## Collected data
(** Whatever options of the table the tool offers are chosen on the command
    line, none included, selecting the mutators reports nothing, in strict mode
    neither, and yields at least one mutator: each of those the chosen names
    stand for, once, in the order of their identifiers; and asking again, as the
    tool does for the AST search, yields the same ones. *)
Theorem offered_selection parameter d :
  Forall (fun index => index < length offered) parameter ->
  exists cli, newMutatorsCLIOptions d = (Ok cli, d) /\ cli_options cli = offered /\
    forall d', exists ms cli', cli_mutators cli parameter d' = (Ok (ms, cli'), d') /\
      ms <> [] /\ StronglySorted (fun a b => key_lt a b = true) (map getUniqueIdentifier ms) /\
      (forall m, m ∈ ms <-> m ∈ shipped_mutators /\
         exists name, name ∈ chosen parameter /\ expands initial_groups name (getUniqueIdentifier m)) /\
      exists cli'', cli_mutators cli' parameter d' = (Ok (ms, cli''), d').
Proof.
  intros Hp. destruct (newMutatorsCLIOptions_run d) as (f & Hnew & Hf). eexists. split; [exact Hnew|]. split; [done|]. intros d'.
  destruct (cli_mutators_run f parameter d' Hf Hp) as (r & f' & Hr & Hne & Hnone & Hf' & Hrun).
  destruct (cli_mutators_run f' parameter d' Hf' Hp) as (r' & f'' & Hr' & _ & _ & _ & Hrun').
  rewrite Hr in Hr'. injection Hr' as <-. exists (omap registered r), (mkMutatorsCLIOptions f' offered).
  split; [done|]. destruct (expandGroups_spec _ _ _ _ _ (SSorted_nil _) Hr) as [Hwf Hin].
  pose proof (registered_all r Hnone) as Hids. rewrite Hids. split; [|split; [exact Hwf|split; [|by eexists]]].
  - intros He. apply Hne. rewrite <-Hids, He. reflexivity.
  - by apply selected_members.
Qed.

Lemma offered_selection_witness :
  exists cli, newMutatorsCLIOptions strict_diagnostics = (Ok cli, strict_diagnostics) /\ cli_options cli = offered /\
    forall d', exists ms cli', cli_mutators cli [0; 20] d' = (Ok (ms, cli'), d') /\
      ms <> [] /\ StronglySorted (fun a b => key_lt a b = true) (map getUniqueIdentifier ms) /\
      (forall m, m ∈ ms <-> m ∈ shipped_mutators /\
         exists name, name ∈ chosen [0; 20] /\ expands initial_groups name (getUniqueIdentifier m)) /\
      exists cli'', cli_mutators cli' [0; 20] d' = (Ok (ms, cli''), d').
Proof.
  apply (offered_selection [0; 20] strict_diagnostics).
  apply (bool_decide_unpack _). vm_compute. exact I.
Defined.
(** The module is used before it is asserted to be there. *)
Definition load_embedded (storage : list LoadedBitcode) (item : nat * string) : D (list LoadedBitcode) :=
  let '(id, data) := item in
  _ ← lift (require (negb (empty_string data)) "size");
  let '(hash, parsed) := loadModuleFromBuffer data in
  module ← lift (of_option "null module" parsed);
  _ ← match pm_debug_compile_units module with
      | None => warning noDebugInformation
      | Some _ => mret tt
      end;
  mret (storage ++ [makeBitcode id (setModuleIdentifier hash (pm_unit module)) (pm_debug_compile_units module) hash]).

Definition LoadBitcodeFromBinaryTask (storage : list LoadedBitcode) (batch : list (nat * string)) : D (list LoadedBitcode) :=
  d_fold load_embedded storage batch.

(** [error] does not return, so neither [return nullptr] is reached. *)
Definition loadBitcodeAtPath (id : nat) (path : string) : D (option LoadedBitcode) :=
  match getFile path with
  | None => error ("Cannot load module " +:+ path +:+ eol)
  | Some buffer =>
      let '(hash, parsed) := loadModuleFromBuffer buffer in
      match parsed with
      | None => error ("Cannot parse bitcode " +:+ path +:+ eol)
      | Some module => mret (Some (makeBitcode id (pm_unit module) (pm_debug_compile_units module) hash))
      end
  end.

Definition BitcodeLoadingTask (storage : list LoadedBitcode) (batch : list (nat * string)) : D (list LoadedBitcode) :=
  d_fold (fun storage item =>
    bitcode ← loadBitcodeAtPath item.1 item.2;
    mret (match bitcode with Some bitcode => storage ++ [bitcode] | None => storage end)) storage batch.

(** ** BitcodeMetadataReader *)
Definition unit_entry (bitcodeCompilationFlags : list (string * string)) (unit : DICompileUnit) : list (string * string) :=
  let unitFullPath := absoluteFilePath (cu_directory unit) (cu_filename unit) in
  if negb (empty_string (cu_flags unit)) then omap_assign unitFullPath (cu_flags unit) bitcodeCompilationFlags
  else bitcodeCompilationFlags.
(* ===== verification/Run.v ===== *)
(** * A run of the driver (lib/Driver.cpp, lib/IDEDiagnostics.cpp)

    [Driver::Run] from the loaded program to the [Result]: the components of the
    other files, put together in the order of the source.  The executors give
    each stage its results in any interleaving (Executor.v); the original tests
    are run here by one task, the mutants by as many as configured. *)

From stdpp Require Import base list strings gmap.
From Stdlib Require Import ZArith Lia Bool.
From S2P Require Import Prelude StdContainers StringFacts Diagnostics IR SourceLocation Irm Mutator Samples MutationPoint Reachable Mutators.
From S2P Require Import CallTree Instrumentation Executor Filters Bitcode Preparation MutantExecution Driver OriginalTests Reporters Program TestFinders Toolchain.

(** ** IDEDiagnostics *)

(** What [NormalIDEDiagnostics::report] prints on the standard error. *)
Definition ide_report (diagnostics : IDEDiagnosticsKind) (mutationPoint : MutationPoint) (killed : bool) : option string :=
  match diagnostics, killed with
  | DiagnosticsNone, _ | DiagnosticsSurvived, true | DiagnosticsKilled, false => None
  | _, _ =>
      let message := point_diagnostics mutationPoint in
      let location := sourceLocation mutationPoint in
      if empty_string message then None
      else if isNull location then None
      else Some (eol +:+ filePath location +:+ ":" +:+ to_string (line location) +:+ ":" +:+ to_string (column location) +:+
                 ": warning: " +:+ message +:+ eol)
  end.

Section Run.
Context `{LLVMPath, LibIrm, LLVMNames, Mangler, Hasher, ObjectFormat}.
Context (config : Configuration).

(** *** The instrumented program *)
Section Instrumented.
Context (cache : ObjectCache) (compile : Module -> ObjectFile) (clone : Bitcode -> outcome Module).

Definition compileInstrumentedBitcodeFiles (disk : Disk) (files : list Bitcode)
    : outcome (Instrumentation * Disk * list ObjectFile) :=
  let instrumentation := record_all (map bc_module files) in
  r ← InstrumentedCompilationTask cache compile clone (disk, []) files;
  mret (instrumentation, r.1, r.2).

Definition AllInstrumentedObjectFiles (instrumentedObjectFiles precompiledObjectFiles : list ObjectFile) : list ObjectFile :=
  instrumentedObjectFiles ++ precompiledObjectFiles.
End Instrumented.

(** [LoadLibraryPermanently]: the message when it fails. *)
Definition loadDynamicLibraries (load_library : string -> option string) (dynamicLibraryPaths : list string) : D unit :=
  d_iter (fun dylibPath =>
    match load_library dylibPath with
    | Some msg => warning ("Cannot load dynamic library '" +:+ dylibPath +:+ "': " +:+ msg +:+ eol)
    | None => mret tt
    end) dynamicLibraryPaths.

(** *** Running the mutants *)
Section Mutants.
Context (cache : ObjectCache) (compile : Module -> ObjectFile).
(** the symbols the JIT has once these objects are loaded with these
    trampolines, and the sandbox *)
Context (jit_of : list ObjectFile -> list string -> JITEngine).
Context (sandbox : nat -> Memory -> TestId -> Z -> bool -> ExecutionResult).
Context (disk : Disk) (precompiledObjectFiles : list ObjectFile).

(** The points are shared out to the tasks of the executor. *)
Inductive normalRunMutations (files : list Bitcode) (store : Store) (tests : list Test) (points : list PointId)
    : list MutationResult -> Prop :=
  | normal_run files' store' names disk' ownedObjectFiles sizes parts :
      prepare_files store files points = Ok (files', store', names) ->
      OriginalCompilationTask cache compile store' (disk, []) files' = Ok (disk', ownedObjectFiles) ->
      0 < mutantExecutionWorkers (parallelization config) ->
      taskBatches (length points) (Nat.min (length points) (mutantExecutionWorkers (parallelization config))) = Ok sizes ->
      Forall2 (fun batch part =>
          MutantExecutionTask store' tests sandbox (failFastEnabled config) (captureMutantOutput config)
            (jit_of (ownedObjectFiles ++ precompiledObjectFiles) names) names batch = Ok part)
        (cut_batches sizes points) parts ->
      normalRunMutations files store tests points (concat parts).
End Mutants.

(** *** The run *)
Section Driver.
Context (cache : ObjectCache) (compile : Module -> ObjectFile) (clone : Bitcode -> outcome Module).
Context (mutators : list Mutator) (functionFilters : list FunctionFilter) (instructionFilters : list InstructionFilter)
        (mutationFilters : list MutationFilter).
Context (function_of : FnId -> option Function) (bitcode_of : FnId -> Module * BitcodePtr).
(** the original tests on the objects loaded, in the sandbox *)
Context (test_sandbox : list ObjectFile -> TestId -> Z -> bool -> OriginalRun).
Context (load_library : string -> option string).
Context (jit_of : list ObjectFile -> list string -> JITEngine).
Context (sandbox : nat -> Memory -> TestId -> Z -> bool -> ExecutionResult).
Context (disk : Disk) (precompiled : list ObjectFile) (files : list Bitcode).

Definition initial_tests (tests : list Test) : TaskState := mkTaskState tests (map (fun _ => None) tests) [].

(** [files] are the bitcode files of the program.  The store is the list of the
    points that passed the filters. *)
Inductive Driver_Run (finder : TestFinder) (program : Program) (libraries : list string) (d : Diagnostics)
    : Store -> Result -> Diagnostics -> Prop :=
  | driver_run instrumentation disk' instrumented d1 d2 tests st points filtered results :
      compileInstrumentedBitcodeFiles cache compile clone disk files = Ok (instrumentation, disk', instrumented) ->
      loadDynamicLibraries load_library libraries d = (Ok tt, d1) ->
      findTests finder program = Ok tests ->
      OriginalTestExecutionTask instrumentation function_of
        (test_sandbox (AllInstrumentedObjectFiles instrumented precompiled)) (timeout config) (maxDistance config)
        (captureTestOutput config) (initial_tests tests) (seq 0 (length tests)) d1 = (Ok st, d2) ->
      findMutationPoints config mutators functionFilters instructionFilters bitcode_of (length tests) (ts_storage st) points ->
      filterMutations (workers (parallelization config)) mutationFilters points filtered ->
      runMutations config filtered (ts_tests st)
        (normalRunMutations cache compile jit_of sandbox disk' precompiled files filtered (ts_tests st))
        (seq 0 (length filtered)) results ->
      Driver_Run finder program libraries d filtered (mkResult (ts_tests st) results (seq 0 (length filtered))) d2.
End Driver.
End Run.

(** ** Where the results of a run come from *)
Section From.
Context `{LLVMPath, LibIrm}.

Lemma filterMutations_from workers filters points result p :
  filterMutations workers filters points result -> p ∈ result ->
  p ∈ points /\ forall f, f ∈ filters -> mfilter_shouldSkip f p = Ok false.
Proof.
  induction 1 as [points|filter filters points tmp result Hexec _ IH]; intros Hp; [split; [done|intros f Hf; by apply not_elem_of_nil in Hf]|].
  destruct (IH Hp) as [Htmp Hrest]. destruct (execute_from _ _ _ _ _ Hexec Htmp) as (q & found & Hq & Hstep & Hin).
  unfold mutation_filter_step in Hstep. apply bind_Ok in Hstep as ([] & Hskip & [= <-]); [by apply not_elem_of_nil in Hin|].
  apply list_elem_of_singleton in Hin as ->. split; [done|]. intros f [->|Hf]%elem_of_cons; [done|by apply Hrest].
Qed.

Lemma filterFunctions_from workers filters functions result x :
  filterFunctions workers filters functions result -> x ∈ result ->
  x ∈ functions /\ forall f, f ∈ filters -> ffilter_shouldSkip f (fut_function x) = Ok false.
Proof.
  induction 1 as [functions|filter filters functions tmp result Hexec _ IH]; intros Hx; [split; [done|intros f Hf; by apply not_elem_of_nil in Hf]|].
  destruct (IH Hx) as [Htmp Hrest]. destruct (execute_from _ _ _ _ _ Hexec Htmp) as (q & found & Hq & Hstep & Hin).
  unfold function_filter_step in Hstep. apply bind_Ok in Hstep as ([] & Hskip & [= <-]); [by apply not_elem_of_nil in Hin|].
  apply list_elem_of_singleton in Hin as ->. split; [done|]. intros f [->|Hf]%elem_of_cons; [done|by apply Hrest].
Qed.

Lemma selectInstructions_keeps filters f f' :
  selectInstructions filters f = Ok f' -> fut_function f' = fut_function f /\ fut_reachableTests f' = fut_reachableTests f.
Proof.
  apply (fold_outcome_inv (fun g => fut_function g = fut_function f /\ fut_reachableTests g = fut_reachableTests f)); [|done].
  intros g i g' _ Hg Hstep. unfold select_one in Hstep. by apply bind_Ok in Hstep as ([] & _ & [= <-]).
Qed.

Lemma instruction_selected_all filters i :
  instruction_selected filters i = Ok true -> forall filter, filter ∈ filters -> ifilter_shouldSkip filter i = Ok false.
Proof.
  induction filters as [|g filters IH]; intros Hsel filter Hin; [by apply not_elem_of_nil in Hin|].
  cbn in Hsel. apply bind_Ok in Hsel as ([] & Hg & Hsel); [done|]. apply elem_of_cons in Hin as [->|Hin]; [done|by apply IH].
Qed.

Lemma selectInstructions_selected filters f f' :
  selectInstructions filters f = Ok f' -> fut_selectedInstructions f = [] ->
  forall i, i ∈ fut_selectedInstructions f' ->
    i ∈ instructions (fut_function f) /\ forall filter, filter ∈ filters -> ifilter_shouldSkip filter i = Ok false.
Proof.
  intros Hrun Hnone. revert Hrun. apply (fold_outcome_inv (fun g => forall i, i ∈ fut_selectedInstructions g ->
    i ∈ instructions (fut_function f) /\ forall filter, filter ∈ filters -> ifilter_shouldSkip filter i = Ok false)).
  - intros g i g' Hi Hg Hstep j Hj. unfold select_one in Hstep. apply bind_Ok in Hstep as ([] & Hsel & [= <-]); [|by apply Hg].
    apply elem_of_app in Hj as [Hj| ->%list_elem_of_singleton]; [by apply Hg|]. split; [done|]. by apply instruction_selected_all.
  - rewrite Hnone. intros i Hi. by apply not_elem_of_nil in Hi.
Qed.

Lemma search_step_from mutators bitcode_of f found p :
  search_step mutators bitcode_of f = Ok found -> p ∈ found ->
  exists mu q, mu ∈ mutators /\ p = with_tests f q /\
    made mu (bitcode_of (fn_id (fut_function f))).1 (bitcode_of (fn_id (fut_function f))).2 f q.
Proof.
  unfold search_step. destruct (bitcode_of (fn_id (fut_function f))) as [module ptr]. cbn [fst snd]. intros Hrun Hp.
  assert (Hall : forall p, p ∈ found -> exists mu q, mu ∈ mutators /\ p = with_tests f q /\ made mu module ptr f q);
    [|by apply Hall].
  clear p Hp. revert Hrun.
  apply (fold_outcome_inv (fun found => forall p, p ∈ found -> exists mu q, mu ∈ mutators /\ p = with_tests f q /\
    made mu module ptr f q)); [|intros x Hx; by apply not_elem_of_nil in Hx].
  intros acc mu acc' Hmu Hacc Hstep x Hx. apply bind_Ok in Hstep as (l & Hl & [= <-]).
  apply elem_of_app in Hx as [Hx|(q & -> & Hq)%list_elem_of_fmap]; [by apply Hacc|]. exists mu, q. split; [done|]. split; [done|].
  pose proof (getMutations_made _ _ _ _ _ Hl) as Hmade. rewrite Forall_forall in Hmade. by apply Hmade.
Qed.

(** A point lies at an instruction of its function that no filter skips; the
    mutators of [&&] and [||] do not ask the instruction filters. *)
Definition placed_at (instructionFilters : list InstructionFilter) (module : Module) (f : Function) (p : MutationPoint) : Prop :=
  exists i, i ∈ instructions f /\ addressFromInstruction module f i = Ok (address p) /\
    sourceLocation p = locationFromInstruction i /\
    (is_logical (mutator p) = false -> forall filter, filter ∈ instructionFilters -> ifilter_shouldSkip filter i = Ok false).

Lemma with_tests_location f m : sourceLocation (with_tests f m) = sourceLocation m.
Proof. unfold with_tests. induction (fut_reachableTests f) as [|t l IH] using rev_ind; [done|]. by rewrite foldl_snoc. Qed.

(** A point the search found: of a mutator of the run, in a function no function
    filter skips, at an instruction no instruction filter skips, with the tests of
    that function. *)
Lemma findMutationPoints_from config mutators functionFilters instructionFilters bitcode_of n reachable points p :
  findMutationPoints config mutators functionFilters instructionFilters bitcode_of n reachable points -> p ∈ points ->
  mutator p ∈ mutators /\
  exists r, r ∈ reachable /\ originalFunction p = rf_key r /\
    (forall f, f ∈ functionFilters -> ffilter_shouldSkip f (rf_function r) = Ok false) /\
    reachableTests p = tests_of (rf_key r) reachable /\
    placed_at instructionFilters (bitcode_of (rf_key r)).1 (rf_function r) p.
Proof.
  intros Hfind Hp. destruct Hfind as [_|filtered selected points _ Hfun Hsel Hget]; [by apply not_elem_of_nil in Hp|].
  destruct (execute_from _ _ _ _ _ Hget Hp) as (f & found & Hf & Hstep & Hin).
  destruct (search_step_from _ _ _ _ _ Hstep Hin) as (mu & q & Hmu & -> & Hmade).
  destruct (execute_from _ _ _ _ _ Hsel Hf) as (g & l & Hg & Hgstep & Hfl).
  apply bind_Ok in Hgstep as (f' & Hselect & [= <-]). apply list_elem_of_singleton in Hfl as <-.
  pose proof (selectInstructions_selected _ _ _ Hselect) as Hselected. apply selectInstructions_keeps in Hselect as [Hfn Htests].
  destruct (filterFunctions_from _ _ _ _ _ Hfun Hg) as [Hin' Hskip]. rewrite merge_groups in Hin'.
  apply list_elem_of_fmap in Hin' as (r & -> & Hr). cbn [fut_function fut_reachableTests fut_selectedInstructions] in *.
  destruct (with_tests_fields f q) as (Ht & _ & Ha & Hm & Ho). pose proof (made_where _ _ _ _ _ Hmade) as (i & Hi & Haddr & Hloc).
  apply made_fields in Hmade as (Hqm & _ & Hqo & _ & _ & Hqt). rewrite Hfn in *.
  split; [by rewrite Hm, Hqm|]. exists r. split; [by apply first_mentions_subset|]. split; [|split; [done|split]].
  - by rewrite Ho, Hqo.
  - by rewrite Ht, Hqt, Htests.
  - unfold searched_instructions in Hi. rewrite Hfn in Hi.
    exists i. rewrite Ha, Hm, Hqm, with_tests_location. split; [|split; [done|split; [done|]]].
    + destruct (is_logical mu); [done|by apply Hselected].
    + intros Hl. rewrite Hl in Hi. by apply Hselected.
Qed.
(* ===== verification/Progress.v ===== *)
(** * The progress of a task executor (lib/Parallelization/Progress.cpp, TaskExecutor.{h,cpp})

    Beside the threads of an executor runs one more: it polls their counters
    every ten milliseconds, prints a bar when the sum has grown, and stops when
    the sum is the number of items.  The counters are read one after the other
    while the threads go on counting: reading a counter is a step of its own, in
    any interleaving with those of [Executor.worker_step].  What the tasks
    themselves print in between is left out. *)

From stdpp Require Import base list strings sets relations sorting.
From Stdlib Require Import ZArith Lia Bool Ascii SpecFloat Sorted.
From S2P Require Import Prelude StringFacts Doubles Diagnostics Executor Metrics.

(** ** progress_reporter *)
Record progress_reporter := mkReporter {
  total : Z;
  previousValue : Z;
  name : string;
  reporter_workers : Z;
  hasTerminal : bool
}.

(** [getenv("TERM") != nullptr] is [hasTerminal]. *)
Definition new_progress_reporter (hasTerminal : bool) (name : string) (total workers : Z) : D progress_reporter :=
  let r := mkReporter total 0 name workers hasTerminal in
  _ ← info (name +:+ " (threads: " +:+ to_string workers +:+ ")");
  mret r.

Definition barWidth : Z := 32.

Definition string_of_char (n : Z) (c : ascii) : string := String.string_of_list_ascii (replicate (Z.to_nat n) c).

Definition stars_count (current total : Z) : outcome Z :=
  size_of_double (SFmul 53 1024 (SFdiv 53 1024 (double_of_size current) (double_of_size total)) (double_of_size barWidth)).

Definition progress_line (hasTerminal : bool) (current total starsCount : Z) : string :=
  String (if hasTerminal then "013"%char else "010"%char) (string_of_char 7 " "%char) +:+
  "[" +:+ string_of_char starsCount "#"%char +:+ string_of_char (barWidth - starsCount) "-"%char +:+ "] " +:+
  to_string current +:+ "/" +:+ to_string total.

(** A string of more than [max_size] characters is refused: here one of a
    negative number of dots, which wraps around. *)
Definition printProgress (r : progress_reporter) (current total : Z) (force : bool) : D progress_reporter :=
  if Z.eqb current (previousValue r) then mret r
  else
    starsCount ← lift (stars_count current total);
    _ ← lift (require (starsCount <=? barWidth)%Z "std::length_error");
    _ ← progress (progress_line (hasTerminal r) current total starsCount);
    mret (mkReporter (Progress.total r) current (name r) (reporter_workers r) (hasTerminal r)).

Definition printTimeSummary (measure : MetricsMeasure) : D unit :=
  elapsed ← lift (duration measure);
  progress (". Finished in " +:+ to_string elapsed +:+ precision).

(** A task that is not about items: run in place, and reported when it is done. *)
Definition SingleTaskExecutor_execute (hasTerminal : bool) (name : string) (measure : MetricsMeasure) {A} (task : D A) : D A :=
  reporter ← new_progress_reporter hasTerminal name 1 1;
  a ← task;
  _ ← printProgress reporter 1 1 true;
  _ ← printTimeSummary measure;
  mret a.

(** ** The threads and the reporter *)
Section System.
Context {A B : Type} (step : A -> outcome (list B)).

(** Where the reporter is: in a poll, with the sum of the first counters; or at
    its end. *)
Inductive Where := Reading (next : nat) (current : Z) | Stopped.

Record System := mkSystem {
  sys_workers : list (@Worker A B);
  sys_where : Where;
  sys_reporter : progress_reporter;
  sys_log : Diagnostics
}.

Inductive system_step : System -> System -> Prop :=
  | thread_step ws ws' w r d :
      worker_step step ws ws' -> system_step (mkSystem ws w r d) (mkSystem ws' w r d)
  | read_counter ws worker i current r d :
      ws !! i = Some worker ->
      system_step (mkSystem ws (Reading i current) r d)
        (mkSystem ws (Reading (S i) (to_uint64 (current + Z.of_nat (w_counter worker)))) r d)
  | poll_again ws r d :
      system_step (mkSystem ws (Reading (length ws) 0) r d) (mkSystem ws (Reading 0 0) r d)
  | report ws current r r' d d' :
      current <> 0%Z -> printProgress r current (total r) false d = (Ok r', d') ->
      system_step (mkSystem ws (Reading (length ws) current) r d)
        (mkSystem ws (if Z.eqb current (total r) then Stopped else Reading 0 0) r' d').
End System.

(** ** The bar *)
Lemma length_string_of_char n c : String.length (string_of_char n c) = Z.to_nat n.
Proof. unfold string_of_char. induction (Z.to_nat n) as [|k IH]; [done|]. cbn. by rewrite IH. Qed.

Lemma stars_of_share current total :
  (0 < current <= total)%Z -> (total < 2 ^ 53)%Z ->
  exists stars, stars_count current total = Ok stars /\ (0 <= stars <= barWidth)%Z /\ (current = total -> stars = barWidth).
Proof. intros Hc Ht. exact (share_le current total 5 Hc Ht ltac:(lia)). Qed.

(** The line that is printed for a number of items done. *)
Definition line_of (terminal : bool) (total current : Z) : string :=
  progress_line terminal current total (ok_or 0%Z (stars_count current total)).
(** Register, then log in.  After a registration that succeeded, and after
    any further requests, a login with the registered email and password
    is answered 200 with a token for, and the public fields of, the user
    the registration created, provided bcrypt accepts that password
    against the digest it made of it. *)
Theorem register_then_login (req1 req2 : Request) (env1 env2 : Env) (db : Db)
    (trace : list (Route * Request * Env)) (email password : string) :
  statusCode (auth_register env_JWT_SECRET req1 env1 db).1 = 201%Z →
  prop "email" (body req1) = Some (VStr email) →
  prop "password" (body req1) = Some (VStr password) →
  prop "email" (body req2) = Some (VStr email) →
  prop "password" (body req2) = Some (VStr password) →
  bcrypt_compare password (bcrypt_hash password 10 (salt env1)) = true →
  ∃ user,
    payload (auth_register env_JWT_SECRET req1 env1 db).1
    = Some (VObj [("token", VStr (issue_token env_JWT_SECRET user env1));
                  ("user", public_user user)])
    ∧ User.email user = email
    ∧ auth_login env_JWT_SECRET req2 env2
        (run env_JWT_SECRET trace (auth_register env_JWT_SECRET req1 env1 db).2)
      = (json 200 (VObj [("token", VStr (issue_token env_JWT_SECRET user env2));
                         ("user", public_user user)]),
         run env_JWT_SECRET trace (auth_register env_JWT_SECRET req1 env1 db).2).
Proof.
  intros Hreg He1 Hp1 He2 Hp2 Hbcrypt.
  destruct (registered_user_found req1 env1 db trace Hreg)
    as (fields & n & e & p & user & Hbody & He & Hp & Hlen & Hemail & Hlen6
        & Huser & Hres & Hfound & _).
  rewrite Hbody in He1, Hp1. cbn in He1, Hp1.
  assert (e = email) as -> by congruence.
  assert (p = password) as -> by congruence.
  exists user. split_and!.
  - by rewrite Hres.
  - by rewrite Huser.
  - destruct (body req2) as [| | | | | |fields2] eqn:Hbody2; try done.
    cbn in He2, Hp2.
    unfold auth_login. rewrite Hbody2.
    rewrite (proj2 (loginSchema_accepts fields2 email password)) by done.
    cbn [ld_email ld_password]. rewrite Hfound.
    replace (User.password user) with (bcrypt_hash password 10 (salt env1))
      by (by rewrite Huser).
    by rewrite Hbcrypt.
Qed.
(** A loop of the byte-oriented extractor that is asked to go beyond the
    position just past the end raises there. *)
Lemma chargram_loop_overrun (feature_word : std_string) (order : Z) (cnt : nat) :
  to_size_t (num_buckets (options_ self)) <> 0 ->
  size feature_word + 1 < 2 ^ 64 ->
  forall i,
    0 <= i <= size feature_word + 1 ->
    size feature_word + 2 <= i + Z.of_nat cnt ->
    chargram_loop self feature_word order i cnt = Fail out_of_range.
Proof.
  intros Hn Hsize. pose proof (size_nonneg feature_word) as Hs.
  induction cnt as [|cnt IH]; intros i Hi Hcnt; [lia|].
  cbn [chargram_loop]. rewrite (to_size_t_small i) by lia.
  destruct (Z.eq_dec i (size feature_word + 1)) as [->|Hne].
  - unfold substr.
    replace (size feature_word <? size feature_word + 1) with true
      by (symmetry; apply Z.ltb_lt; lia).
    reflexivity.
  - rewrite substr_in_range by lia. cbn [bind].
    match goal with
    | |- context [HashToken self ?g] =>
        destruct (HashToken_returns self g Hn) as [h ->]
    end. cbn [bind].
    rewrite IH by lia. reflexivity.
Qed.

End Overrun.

## AIM OF THE TASK
What is asked for is an exact copy of the lines above from the one containing "driver_run instrumentation disk'" through the one containing "End Driver.", and only those.

## COMPLETED EXERCISE
  | driver_run instrumentation disk' instrumented d1 d2 tests st points filtered results :
      compileInstrumentedBitcodeFiles cache compile clone disk files = Ok (instrumentation, disk', instrumented) ->
      loadDynamicLibraries load_library libraries d = (Ok tt, d1) ->
      findTests finder program = Ok tests ->
      OriginalTestExecutionTask instrumentation function_of
        (test_sandbox (AllInstrumentedObjectFiles instrumented precompiled)) (timeout config) (maxDistance config)
        (captureTestOutput config) (initial_tests tests) (seq 0 (length tests)) d1 = (Ok st, d2) ->
      findMutationPoints config mutators functionFilters instructionFilters bitcode_of (length tests) (ts_storage st) points ->
      filterMutations (workers (parallelization config)) mutationFilters points filtered ->
      runMutations config filtered (ts_tests st)
        (normalRunMutations cache compile jit_of sandbox disk' precompiled files filtered (ts_tests st))
        (seq 0 (length filtered)) results ->
      Driver_Run finder program libraries d filtered (mkResult (ts_tests st) results (seq 0 (length filtered))) d2.
End Driver.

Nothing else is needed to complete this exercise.